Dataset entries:

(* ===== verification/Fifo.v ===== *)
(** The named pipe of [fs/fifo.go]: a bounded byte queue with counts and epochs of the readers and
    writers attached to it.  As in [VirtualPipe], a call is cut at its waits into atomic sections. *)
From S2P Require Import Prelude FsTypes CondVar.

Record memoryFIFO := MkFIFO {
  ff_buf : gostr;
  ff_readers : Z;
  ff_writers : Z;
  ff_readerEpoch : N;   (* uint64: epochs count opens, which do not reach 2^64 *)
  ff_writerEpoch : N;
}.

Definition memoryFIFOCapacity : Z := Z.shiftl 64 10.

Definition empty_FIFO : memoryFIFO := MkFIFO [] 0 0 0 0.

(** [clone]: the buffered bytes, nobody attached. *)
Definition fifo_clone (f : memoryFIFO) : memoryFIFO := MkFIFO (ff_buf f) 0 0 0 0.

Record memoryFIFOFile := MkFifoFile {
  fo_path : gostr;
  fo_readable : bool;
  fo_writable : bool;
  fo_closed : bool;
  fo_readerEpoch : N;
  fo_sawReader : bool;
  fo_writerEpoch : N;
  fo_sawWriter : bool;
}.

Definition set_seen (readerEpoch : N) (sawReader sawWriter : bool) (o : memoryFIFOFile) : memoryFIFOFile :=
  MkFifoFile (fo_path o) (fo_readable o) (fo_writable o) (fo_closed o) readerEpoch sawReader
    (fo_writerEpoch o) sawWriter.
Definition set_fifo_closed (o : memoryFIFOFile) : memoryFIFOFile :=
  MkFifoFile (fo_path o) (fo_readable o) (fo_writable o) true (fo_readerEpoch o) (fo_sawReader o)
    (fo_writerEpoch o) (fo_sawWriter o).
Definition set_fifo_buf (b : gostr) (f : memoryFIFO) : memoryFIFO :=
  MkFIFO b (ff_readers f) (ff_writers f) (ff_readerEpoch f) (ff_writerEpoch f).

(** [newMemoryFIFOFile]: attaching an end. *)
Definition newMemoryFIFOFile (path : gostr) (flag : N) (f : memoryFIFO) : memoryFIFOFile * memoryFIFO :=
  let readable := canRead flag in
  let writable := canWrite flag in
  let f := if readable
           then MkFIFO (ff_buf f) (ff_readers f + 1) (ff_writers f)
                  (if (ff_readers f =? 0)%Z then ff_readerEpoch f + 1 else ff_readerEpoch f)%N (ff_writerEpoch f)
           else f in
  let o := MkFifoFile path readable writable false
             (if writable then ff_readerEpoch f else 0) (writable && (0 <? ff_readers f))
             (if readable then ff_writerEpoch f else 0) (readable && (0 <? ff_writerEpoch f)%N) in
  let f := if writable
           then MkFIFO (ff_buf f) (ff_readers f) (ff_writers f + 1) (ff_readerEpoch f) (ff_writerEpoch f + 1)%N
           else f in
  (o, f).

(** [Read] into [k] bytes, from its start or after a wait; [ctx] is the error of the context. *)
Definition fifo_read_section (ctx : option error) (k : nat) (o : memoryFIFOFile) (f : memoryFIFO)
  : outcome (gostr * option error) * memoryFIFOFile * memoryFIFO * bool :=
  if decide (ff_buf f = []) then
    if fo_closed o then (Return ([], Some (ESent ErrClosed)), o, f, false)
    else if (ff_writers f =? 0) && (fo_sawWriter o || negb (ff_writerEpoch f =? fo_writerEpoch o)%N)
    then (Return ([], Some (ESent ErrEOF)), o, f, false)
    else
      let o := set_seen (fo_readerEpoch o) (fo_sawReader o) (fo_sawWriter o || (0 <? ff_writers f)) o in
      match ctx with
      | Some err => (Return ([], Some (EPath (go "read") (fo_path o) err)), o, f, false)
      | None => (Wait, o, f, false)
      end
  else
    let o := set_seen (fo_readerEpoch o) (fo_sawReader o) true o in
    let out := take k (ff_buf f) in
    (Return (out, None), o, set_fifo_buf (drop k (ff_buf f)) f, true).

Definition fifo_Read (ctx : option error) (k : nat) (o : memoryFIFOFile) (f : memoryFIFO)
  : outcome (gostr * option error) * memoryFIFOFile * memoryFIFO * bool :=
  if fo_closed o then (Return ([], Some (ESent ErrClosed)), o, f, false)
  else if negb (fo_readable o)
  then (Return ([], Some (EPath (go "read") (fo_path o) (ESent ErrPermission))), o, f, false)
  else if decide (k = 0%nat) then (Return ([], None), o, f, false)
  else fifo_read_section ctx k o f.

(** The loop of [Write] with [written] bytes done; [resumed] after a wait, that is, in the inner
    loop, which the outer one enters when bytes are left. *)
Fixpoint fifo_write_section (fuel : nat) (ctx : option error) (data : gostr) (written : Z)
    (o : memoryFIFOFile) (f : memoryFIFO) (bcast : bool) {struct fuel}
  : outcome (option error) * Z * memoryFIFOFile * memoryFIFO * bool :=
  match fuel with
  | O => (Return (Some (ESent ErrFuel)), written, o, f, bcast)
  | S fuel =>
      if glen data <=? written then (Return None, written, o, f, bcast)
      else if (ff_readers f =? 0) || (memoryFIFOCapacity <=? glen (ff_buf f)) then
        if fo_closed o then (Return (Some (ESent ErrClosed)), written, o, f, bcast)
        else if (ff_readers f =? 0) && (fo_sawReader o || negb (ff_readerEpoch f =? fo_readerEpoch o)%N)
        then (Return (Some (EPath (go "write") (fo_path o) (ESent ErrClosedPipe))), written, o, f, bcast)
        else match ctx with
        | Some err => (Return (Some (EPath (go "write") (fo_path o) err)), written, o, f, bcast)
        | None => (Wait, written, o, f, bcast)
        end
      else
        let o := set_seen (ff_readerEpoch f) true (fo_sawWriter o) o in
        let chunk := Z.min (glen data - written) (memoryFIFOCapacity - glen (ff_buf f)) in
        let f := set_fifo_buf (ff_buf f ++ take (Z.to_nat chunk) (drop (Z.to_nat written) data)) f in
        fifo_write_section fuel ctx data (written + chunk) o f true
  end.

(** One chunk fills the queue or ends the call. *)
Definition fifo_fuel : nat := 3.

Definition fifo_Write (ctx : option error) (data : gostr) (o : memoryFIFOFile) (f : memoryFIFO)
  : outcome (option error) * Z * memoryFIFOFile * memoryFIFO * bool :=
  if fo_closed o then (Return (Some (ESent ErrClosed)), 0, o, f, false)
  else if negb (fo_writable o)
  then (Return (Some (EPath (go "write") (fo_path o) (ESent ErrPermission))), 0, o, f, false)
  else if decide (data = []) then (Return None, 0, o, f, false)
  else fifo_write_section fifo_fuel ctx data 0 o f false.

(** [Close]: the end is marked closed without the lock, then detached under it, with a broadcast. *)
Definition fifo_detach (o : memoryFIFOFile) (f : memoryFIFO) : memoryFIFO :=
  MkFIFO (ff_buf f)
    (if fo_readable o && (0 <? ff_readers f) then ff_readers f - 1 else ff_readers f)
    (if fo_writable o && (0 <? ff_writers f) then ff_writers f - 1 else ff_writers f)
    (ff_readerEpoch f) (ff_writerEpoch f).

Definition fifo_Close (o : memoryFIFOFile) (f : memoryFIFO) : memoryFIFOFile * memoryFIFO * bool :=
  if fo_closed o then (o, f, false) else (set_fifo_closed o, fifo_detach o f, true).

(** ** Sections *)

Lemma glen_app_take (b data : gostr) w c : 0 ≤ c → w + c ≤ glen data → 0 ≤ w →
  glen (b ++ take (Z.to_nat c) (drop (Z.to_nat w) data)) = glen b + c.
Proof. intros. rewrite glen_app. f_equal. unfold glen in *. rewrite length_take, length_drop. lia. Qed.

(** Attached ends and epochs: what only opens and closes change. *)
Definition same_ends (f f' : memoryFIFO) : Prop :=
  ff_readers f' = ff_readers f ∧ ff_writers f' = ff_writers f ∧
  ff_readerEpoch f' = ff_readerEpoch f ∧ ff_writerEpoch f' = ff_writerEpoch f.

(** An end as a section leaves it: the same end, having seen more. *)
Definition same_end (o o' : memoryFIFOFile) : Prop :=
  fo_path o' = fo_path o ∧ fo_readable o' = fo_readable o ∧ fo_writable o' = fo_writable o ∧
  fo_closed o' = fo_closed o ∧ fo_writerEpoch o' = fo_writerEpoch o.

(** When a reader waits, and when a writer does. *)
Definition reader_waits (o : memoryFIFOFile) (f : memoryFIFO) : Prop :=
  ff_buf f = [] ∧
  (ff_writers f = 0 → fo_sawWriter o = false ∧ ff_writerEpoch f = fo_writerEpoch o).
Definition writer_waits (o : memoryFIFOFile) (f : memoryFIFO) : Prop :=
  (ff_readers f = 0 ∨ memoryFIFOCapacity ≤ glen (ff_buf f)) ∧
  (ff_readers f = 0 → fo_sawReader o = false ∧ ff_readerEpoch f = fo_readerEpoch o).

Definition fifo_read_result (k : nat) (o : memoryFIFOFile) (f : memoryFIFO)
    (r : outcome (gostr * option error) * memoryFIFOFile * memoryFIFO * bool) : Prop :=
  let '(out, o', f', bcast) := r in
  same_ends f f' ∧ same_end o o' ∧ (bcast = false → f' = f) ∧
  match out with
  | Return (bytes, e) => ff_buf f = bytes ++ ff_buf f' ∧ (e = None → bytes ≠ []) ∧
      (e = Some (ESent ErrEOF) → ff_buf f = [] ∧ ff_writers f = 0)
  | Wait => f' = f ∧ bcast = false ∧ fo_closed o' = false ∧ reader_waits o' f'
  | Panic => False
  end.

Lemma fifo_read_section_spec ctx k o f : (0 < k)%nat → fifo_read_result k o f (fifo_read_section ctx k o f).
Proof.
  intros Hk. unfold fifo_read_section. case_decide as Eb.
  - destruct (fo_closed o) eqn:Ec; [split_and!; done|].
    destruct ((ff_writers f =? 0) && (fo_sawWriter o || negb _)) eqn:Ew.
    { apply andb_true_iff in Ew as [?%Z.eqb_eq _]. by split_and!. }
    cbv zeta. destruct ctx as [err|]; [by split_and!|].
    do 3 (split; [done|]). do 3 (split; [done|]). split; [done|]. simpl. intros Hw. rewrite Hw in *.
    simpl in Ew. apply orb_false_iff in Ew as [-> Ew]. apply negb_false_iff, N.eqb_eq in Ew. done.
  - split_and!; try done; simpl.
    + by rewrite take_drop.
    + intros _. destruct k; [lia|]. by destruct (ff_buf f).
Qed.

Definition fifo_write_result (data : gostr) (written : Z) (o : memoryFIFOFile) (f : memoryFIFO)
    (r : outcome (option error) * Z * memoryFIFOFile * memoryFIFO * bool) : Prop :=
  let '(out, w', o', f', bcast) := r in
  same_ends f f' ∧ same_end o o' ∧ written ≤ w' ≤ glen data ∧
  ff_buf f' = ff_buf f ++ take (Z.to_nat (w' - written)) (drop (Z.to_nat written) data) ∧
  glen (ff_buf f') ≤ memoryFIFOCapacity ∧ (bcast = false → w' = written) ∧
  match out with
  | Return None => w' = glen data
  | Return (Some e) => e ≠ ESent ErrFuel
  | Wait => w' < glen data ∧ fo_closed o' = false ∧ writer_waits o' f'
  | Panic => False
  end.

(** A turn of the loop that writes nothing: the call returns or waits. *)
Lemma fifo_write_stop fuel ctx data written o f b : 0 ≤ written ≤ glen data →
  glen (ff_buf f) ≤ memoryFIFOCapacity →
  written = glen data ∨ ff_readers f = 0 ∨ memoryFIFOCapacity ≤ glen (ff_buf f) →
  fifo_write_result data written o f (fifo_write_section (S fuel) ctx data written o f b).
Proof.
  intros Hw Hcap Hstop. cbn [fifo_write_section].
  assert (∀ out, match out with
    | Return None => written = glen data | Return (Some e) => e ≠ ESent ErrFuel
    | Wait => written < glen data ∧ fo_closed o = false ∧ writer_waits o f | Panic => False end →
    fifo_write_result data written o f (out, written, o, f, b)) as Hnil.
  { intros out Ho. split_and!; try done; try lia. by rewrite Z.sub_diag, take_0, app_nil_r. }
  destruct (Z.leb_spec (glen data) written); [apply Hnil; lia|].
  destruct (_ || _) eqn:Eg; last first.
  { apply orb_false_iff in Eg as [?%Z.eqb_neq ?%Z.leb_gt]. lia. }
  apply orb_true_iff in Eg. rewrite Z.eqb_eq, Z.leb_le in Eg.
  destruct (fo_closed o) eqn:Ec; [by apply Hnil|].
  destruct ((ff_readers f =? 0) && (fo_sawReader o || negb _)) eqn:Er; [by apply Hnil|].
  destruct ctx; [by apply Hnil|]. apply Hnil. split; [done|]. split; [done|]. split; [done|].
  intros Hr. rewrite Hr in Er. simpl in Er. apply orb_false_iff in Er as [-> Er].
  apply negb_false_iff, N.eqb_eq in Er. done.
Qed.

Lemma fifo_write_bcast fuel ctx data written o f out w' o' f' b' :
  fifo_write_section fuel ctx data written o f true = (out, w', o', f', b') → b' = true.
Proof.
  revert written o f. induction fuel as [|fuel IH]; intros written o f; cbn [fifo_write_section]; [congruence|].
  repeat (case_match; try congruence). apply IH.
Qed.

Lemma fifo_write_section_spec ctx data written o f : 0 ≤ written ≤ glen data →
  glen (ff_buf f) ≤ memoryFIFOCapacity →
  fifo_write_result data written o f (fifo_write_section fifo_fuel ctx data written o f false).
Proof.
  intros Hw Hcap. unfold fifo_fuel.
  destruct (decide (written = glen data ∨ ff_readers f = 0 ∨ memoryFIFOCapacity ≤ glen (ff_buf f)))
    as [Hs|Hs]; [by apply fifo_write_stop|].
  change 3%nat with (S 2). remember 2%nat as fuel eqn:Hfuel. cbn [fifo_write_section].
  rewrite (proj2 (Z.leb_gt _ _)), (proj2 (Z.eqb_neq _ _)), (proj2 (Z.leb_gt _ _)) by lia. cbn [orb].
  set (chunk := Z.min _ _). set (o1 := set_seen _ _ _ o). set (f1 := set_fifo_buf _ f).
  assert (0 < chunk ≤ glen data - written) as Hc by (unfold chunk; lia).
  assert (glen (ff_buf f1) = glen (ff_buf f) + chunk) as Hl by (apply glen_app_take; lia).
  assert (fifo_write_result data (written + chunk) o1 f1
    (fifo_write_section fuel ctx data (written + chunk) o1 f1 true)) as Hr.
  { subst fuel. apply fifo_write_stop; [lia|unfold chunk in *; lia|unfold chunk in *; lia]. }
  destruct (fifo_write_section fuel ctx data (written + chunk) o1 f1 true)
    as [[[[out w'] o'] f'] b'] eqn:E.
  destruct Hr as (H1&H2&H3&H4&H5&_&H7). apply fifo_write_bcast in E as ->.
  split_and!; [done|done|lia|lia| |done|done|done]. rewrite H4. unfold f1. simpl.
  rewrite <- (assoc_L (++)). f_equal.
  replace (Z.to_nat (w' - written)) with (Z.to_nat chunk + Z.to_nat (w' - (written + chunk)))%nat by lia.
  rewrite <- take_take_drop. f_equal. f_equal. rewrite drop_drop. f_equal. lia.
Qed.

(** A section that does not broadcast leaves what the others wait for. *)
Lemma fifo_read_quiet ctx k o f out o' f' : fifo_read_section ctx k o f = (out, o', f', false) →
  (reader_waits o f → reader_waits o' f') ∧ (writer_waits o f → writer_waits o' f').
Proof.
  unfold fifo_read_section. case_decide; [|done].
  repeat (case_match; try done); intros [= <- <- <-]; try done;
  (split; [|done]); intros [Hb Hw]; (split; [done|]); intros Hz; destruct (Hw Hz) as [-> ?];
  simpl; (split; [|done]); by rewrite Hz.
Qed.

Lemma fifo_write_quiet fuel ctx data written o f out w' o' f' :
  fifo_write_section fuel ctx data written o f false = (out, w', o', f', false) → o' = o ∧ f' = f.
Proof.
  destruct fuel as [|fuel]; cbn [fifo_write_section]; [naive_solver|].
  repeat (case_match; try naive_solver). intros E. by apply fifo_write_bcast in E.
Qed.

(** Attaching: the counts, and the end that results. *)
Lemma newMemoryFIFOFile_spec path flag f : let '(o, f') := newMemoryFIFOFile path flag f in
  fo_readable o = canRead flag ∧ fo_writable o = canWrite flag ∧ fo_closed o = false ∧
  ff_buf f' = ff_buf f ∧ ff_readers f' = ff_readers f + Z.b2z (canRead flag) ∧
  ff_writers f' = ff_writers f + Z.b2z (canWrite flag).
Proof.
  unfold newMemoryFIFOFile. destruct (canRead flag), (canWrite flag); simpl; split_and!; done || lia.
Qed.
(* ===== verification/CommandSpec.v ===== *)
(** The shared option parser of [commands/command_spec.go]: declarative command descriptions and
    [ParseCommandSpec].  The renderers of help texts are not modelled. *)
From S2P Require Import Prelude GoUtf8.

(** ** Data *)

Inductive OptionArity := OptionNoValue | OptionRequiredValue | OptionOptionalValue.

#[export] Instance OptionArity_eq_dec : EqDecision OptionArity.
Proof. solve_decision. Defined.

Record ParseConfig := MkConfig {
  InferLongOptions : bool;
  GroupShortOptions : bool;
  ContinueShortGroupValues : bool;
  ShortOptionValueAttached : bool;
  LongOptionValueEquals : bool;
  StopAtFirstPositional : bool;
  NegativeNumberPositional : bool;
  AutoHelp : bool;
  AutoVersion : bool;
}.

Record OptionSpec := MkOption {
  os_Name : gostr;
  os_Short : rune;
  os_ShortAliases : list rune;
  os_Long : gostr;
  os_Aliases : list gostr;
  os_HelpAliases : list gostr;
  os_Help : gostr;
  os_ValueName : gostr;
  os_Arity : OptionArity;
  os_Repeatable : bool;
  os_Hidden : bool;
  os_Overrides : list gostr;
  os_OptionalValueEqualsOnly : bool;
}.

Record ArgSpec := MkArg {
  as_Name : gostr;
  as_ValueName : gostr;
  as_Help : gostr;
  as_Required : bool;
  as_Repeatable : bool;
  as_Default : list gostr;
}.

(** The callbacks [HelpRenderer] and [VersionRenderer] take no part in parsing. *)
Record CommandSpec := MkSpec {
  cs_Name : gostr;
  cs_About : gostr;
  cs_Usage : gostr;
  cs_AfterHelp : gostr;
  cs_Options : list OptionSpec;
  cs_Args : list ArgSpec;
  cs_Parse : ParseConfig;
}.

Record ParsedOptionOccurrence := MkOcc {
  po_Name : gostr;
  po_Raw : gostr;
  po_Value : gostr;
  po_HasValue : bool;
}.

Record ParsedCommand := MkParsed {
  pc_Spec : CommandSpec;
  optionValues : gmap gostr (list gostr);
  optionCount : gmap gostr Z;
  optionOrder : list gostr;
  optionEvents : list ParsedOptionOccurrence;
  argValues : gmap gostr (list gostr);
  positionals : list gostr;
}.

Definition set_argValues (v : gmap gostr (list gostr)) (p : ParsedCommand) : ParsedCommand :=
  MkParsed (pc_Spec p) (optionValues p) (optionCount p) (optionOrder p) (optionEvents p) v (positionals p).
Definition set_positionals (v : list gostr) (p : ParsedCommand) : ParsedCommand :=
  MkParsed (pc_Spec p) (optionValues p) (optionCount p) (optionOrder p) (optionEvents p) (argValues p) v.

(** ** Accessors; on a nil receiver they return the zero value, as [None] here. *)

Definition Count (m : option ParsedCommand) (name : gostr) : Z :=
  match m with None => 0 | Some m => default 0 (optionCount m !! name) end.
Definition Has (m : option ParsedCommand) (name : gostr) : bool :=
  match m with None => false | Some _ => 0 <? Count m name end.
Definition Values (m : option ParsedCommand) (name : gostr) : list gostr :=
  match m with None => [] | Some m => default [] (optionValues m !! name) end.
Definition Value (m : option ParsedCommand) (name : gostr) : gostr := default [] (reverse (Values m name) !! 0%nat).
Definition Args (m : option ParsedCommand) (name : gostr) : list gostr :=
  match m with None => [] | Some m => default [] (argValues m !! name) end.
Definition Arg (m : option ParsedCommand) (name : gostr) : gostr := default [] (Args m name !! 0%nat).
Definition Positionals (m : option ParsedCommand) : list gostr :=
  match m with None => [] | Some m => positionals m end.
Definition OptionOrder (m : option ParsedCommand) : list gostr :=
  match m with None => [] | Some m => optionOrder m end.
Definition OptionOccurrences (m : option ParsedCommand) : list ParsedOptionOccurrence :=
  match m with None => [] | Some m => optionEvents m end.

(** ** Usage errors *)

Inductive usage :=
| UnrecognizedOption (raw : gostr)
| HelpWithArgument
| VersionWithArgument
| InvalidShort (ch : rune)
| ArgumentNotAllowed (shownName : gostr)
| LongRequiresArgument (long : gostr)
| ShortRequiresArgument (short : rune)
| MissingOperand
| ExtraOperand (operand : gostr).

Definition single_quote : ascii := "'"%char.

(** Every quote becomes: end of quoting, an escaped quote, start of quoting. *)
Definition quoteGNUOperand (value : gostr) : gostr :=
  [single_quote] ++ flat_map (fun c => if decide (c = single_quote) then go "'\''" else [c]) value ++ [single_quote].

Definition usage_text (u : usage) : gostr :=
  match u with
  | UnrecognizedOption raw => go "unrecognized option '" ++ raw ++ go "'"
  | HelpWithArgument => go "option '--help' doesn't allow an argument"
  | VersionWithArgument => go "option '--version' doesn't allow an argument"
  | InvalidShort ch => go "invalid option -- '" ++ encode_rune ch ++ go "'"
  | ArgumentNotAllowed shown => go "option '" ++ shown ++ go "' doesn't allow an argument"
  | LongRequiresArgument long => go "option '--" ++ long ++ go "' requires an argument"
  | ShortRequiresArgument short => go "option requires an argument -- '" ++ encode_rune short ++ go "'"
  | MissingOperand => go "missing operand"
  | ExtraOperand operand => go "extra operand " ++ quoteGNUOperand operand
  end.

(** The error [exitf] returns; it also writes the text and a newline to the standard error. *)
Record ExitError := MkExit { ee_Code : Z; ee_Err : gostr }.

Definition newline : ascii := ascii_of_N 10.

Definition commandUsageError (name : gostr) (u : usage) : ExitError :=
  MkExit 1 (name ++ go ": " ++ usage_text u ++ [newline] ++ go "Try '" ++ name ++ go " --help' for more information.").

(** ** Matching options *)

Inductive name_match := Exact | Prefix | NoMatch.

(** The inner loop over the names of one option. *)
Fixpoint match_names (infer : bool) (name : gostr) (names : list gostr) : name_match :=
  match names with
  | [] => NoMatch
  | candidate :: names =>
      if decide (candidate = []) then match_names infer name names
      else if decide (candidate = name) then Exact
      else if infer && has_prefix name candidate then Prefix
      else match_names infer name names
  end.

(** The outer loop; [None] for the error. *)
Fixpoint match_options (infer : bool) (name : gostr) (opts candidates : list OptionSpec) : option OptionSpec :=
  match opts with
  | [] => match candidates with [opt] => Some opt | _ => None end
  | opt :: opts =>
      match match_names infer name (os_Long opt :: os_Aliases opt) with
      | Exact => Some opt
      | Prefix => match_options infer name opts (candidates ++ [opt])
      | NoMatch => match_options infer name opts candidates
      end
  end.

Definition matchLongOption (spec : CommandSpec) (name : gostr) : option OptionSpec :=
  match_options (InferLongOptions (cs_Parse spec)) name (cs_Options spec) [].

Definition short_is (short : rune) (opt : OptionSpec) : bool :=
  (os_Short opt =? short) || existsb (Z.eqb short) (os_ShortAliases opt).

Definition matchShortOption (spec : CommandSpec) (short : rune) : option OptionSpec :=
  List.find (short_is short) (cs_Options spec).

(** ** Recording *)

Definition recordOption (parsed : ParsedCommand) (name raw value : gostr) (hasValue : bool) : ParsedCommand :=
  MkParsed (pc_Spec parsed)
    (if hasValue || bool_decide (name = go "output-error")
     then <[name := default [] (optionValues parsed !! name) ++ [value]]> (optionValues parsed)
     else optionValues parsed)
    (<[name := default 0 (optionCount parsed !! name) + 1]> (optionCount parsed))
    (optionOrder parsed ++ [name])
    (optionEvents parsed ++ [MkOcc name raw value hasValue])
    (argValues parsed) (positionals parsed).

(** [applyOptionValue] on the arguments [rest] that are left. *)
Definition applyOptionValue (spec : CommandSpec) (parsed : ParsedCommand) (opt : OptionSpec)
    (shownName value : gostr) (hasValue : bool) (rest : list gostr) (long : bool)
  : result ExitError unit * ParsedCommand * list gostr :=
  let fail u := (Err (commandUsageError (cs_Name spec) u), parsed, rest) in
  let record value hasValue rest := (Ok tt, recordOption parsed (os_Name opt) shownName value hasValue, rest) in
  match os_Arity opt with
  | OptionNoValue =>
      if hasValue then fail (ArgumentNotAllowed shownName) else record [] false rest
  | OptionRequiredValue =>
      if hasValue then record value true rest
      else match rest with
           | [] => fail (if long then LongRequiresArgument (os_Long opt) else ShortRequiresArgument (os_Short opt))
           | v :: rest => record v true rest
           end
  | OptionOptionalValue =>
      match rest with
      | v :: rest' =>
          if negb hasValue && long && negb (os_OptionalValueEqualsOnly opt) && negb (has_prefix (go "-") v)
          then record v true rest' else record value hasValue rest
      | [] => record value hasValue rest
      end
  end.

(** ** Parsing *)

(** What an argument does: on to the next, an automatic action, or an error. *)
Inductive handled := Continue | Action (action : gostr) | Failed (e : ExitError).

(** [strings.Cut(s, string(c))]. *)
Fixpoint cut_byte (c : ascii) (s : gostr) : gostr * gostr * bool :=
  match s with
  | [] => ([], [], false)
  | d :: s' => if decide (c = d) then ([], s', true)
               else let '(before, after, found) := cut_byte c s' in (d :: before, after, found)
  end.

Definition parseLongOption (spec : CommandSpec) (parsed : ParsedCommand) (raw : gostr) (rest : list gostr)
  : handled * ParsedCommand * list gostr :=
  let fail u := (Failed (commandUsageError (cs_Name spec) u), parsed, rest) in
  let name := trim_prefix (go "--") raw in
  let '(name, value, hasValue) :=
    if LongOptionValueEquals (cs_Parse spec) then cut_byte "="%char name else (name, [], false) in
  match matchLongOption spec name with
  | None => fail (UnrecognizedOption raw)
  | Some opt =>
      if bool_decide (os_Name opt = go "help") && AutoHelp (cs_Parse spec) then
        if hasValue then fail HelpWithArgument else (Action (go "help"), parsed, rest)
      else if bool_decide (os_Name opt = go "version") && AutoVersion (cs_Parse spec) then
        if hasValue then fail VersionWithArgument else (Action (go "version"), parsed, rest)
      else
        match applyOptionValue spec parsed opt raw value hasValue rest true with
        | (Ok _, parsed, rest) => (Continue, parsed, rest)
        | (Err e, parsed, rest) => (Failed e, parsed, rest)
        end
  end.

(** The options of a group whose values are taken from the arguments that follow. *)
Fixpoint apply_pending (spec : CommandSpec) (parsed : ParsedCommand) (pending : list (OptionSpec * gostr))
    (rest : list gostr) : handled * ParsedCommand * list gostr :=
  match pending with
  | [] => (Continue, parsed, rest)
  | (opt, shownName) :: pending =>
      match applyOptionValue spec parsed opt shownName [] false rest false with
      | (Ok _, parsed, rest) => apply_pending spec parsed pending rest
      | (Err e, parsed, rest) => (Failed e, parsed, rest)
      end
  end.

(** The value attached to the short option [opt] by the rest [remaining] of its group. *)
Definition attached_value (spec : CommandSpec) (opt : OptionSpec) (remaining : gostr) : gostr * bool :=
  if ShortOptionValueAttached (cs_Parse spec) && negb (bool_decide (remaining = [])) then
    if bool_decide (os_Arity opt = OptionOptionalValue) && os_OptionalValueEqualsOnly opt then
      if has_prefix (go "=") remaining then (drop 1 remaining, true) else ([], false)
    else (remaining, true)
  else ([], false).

● **Work to be completed**:
Check every line of the data and give the number of them that hold the string "memoryFIFOCapacity", with no other words.

● **Reply to the exercise**:
9